非常に示唆に富んで、もしかしたら私が生涯読んだ本の中で最も感銘を受けた本かもしれません。
『スマートフォンに目が釘付けになったまま通りを歩き回るゾンビたちを見たことがあるだろう。あなたは彼らがテクノロジーを支配していると思うだろうか?それともテクノロジーが彼らを支配しているのか?』
『イデオロギーに加えて、営利企業も虚構とフェイクニュースに頼っている。ブランド戦略は人々が真実と信じ込むまで同じ虚構の物語を何度となく語るという手法を取ることが多い。あなたはコカ・コーラについて考えた時どんな画像が頭に思い浮かぶだろうか?若くて健康な人々がスポーツをしながら一緒に楽しんでいるところを思い描くだろうか?あるいは太りすぎの糖尿病患者が病院のベッドに横たわっている姿を想像するだろうか?コカ・コーラをたくさん飲んでも若返れないし、健康になれないし、運動が得意にもなれない。むしろ肥満と糖尿病になる危険が高まる。それにもかかわらずコカ・コーラは長年莫大な資金を投じて自らを若さや健康やスポーツと結び付けてきた。そして何十億という人が潜在意識の中でその結びつきを信じている』
『世の中はますます複雑になっているのに、人々は今起こっていることにいかに無知であるか、気づけていない。その結果、気象学や生物学にろくな知識も持たない人が平気で気候変動や遺伝子組み換え作物についての政策を提案したり、イラクやウクライナを地図で見つけられない人がそうした国で何をするべきかに関して恐ろしく強硬な意見を唱えたりする。人々が自分の無知を正しく認識することはめったにない。なぜなら人々は同じ意見の友人や自分の意見を言裏付けるオンライオン配信のニュースからなる殻に閉じこもっておりそこでは自分の意見が絶えず増幅され正当性を問われることは稀だからだ』
等々、鋭すぎて背筋が凝りそうな指摘の連続です。
高校生の頃に『第三の波』(アルビン・トフラー著)を読んでいたく感動した記憶があります。

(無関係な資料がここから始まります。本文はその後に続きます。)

(* ===== verification/Rebalance.v ===== *)
(** * A rebalance, from the new assignment to the last release

    The leader and all its workers as one system: the services of the workers with
    their stores, the batches under way to each of them, the snapshots the leader has
    sent and the handovers that were reported to it.  The system starts where the
    leader has computed a new assignment and no transfer is open.  Its steps are the
    handlers and ticks of the nodes, in any order: workers learn the assignment at
    different times, transfers run in parallel, clients write in between, reports
    arrive late, twice or not at all.

    The theorem composes what each worker promises for itself ([WorkerHandover]) with
    the assignment of the leader ([PartitionTheorems]): no record is lost on the way,
    and once the leader has seen the last release of a partition an owner has every
    record of it. *)

From stdpp Require Import functions.
From S2P Require Import Prelude Containers Common RuntimeStore StoreSpec.
From S2P Require Import ManagerState ManagerElection ManagerPartitions ManagerService PartitionSpec PartitionTheorems ManagerTheorems.
From S2P Require Import WorkerState WorkerSync WorkerService WorkerSpec WorkerMigration WorkerTheorems WorkerHandover WorkerPass.

Section system.
Context {M : Type → Type} `{!SkipMap M, !SkipMapLaws M}.
Context {D : Type → Type} `{!DashMap PartitionId D, !DashMapLaws PartitionId D}.
Implicit Types st : RuntimeStore M D.

(** ** The system *)

Record System := mkSystem {
  sy_svc : NodeId → WorkerService M D;
  sy_wire : NodeId → list SyncBatchRequest;
  sy_mgr : ManagerState.State;
  sy_elections : gmap Z Election;
  sy_snapshots : list ClusterState;
  sy_reports : list (NodeId * PartitionId);
}.
(* ===== verification/HandoverLiveness.v ===== *)
(** * A handover finishes (worker/service.rs, worker/service/partitions.rs)

    The worker of [WorkerHandover] in a closed loop with the peers it sends to: in
    every exchange the peers apply the batches under way and acknowledge them, and
    the worker's service processes the acknowledgements, a tick after each.  Every
    transfer loses part of what it has left to send in every exchange, so the
    partition is reported as handed over after a bounded number of them. *)

From S2P Require Import Prelude Containers Common RuntimeStore StoreSpec WorkerState WorkerSync WorkerService.
From S2P Require Import WorkerSpec WorkerMigration WorkerTheorems WorkerHandover.

Section liveness.
Context {M : Type → Type} `{!SkipMap M, !SkipMapLaws M}.
Context {D : Type → Type} `{!DashMap PartitionId D, !DashMapLaws PartitionId D}.
Implicit Types st : RuntimeStore M D.

(** ** The closed loop *)

(** Peer [r] applies its batches; its acknowledgements reach the worker's service
    with the peer's identifier. *)
Fixpoint serve (r : NodeId) st (wire : list SyncBatchRequest) : RuntimeStore M D * list WorkerProtocol.t :=
  match wire with
  | [] => (st, [])
  | req :: wire =>
      let '(st, out) := handle_sync_batch req st in
      let '(st, out') := serve r st wire in
      (st, omap (λ m, match m with
                      | WorkerProtocol.SyncBatchResponse _ acks => Some (WorkerProtocol.SyncBatchResponse r acks)
                      | _ => None
                      end) out ++ out')
  end.
(* ===== verification/WorkerTyping.v ===== *)
(** * The worker's data stays within its types

    As for the manager: every integer of the worker's store, state and messages
    lies in the range of its Rust type, whatever well-typed messages, requests and
    clock reads come in. *)

From S2P Require Import Prelude Containers Common ManagerTyping RuntimeStore WorkerState WorkerSync WorkerService.
From S2P Require Import StoreSpec WorkerSpec WorkerMigration WorkerTheorems WorkerHandover.

(** ** Types *)

Definition is_u8 (x : Z) : Prop := 0 <= x < 256.

Definition mutation_typed (m : Mutation) : Prop :=
  match m with
  | Put r => is_u64 (expiration_time_ms r) ∧ is_u64 (creation_time_ms r) ∧ Forall is_u8 (value r)
  | Delete t => is_u64 t
  end.

Definition entry_typed (e : Key * Mutation) : Prop := is_u64 e.1 ∧ mutation_typed e.2.

Definition record_typed (r : Record_) : Prop :=
  is_u64 (rec_key r) ∧ is_u64 (rec_ttl r) ∧ is_u64 (rec_creation_time_ms r) ∧ Forall is_u8 (rec_value r).

Definition acks_typed (acks : gmap PartitionId Key) : Prop :=
  map_Forall (λ pid k, is_u16 (partition_id_u16 pid) ∧ is_u64 k) acks.

Definition worker_message_typed (msg : WorkerProtocol.t) : Prop :=
  match msg with
  | WorkerProtocol.NewConnection _ _ port _ => is_u32 port
  | WorkerProtocol.Heartbeat _ hb => is_u64 (hb_ts hb)
  | WorkerProtocol.ClusterState cs => snapshot_typed cs
  | WorkerProtocol.Leader _ epoch ts => is_u64 epoch ∧ is_u64 ts
  | WorkerProtocol.RemovePartitionFromReplica _ _ pid => is_u16 (partition_id_u16 pid)
  | WorkerProtocol.SyncBatch _ req => Forall record_typed (req_records req)
  | WorkerProtocol.SyncBatchResponse _ acks => acks_typed acks
  | WorkerProtocol.GetClusterState _ | WorkerProtocol.NodeDisconnected _ => True
  end.
(* ===== verification/GrpcTheorems.v ===== *)
(** * Properties of the gRPC layers

    What one node's output task sends, the other node's input task turns into
    the same protocol message readdressed to the sender; connections announce
    and withdraw their node in order; the client API is the store. *)

From S2P Require Import Prelude Containers Common RuntimeStore StoreSpec WorkerState WorkerSync WorkerService.
From S2P Require Import Conversions Grpc ManagerGrpc WorkerGrpc.

(** ** Reference definitions *)

(** The recipient of a manager's protocol message, if it is sent to a peer. *)
Definition manager_recipient (m : ManagerProtocol.t) : option NodeId :=
  match m with
  | ManagerProtocol.NewConnection _ _ _ _ | ManagerProtocol.NodeDisconnected _ => None
  | ManagerProtocol.Heartbeat id _ | ManagerProtocol.GetClusterState id | ManagerProtocol.ClusterState id _
  | ManagerProtocol.VoteRequest id _ _ | ManagerProtocol.VoteResponse id _ _ | ManagerProtocol.Leader id _ _
  | ManagerProtocol.RemovePartitionFromReplica id _ _ => Some id
  end.

(** The message as the receiving manager [y] sees it, from [x]. *)
Definition readdress (x y : NodeId) (m : ManagerProtocol.t) : ManagerProtocol.t :=
  match m with
  | ManagerProtocol.NewConnection _ _ _ _ | ManagerProtocol.NodeDisconnected _ => m
  | ManagerProtocol.Heartbeat _ hb => ManagerProtocol.Heartbeat x hb
  | ManagerProtocol.GetClusterState _ => ManagerProtocol.GetClusterState x
  | ManagerProtocol.ClusterState _ cs => ManagerProtocol.ClusterState y cs
  | ManagerProtocol.VoteRequest _ e ts => ManagerProtocol.VoteRequest x e ts
  | ManagerProtocol.VoteResponse _ l ts => ManagerProtocol.VoteResponse x l ts
  | ManagerProtocol.Leader _ e ts => ManagerProtocol.Leader x e ts
  | ManagerProtocol.RemovePartitionFromReplica _ r p => ManagerProtocol.RemovePartitionFromReplica x r p
  end.

(** The message as a worker sees it, for the kinds managers send to workers. *)
Definition as_worker_message (x : NodeId) (m : ManagerProtocol.t) : option WorkerProtocol.t :=
  match m with
  | ManagerProtocol.Heartbeat _ hb => Some (WorkerProtocol.Heartbeat x hb)
  | ManagerProtocol.ClusterState _ cs => Some (WorkerProtocol.ClusterState cs)
  | ManagerProtocol.Leader _ e ts => Some (WorkerProtocol.Leader x e ts)
  | ManagerProtocol.RemovePartitionFromReplica _ r p => Some (WorkerProtocol.RemovePartitionFromReplica x r p)
  | _ => None
  end.

Lemma mapM_pure {A B} (f : A → B) (l : list A) : mapM (λ x, Some (f x)) l = Some (f <$> l).
Proof. apply mapM_Some. apply Forall2_fmap_r, Forall_Forall2_diag, Forall_forall. done. Qed.

Section theorems.
Context `{UuidLaws}.

(** Node ids are canonical and partition ids are 16 bits wide, as in every
    message a node produces. *)
Definition manager_message_ok (m : ManagerProtocol.t) : Prop :=
  match m with
  | ManagerProtocol.Heartbeat _ hb => canonical (hb_id hb)
  | ManagerProtocol.ClusterState _ cs => cluster_state_ok cs
  | ManagerProtocol.VoteResponse _ l _ => canonical l
  | ManagerProtocol.RemovePartitionFromReplica _ r p => canonical r ∧ is_u16 (partition_id_u16 p)
  | _ => True
  end.

Definition session_open (sessions : gmap NodeId Stream) (id : NodeId) : Prop :=
  ∃ s, sessions !! id = Some s ∧ is_closed s = false.

(** ** Lemmas *)

Lemma send_manager_open ss id ev :
  session_open (ManagerGrpc.manager_sessions ss) id →
  ManagerGrpc.send_manager ss id ev = (ss, [ManagerGrpc.ToManager id ev], []).
Proof.
  intros (s & Hs & Hc). unfold ManagerGrpc.send_manager.
  rewrite (handle_common_open _ _ s) by done. by destruct ss.
Qed.

Lemma send_worker_open ss id ev :
  session_open (ManagerGrpc.worker_sessions ss) id →
  ManagerGrpc.send_worker ss id ev = (ss, [ManagerGrpc.ToWorker id ev], []).
Proof.
  intros (s & Hs & Hc). unfold ManagerGrpc.send_worker.
  rewrite (handle_common_open _ _ s) by done. by destruct ss.
Qed.

Lemma send_either_manager ss id wev mev :
  session_open (ManagerGrpc.manager_sessions ss) id → ManagerGrpc.worker_sessions ss !! id = None →
  ManagerGrpc.send_either ss id wev mev = (ss, [ManagerGrpc.ToManager id mev], []).
Proof. intros Ho Hw. unfold ManagerGrpc.send_either. rewrite Hw. by apply send_manager_open. Qed.

Lemma send_either_worker ss id wev mev :
  session_open (ManagerGrpc.worker_sessions ss) id →
  ManagerGrpc.send_either ss id wev mev = (ss, [ManagerGrpc.ToWorker id wev], []).
Proof.
  intros Ho. unfold ManagerGrpc.send_either. destruct Ho as (s & Hs & Hc). rewrite Hs.
  apply send_worker_open. by exists s.
Qed.

(** The two layers' [handle_common] agree, whatever the events. *)
Class StreamLaws (Event : Type) `{IOStreamExt Event} : Prop := {
  io_is_closed_flag s : io_is_closed s = is_closed s;
  io_send_delivers s event : (io_send s event).1 = if (stream_send s).1 then [event] else [];
  io_send_error s event : bool_decide (is_Some (io_send s event).2) = (stream_send s).2;
}.

#[export] Instance peer_stream_laws : StreamLaws PeerEvent.t.
Proof. split; intros [[] []]; reflexivity. Qed.

#[export] Instance manager_stream_laws : StreamLaws WorkerEvent.t.
Proof. split; intros [[] []]; reflexivity. Qed.

Lemma handle_common_agree {Event} `{StreamLaws Event} sessions id (event : Event) :
  handle_common_worker sessions id event =
  let '(kept, delivered, gone) := handle_common sessions id in
  (kept, if delivered : bool then [event] else [], gone).
Proof.
  unfold handle_common_worker, handle_common. destruct (sessions !! id) as [s|]; [|done].
  rewrite io_is_closed_flag. destruct (is_closed s); [done|]. by rewrite io_send_delivers.
Qed.

Lemma worker_send_manager_open ss id ev :
  session_open (WorkerGrpc.manager_sessions ss) id →
  WorkerGrpc.send_manager ss id ev = (ss, [WorkerGrpc.ToManager id ev], []).
Proof.
  intros (s & Hs & Hc). unfold WorkerGrpc.send_manager.
  rewrite handle_common_agree, (handle_common_open _ _ s) by done. by destruct ss.
Qed.

Lemma send_peer_open ss id ev :
  session_open (WorkerGrpc.worker_sessions ss) id →
  WorkerGrpc.send_peer ss id ev = (ss, [WorkerGrpc.ToPeer id ev], []).
Proof.
  intros (s & Hs & Hc). unfold WorkerGrpc.send_peer.
  rewrite handle_common_agree, (handle_common_open _ _ s) by done. by destruct ss.
Qed.

(** A received snapshot is the sent one. *)
Lemma snapshot_received cs :
  cluster_state_ok cs →
  match gcs_partitions (cluster_state_to_grpc cs) with
  | Some ps => grpc_cluster_state_to_domain (cluster_state_to_grpc cs) ps = Some cs
  | None => False
  end.
Proof. intros Hok. simpl. by apply cluster_state_roundtrip_lemma. Qed.

Lemma record_roundtrip r : grpc_to_record (record_to_grpc r) = r.
Proof. by destruct r. Qed.

Lemma acks_roundtrip (acks : gmap PartitionId Key) :
  (∀ p k, acks !! p = Some k → is_u16 (partition_id_u16 p)) →
  collect_map ((λ pk : Z * Z, (mkPartitionId (as_u16 pk.1), pk.2)) <$>
    map_to_list (collect_map ((λ pk : PartitionId * Key, (as_u32 (partition_id_u16 pk.1), pk.2)) <$> map_to_list acks)))
  = acks.
Proof.
  intros Hok. pose proof (map_roundtrip (λ pk : PartitionId * Key, (as_u32 (partition_id_u16 pk.1), pk.2))
    (λ pk : Z * Z, Some (mkPartitionId (as_u16 pk.1), pk.2)) acks) as Hr.
  rewrite (mapM_pure (λ pk : Z * Z, (mkPartitionId (as_u16 pk.1), pk.2))) in Hr. simpl in Hr.
  specialize (Hr ltac:(intros p k Hp; simpl; by rewrite partition_id_roundtrip by eauto)).
  specialize (Hr ltac:(intros p k q k' Hp Hq; simpl; apply partition_id_wire_inj; eauto)).
  by injection Hr.
Qed.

2022年の現在から見ればなんて言うことのない内容かもしれませんが、あの当時は情報工学が産業構造を変えるという予想の意味が全く理解できないままワクワク・ゾクゾクしました。
ハラリ氏は『もし何らかの問題が自分にとって格別に重要に思えるのなら、関連した科学文献を読む努力をすることだ。ただし、科学文献といっても専門家の査読を受けた論文や名の知れた学術出版社が刊行した書籍や定評のある大学や機関の教授の著作に限る。』
とも訴えています。
パソコンで何か調べ物をしていると私の気を誘うような期間限定バーゲン品の情報や格闘技のニュースや政治家のスキャンダルなどの無料のニュースが次々にポップアップし私にクリックさせようと躍起です。
そんな罠にはまったら最後1時間も2時間も無駄な時間を奪われた挙句に変な先入観を植え付けられます。
氾濫する情報の中で真実を見つけるには無料の情報には要注意です。
情報は力で、役に立つ情報はお金を支払う価値があるとも思います。
面倒くさがって自分の頭で考えない癖がつかないように気を払い、真偽不明の情報を鵜吞みにしない賢さが今流行りのcritical thinkingなんでしょうね。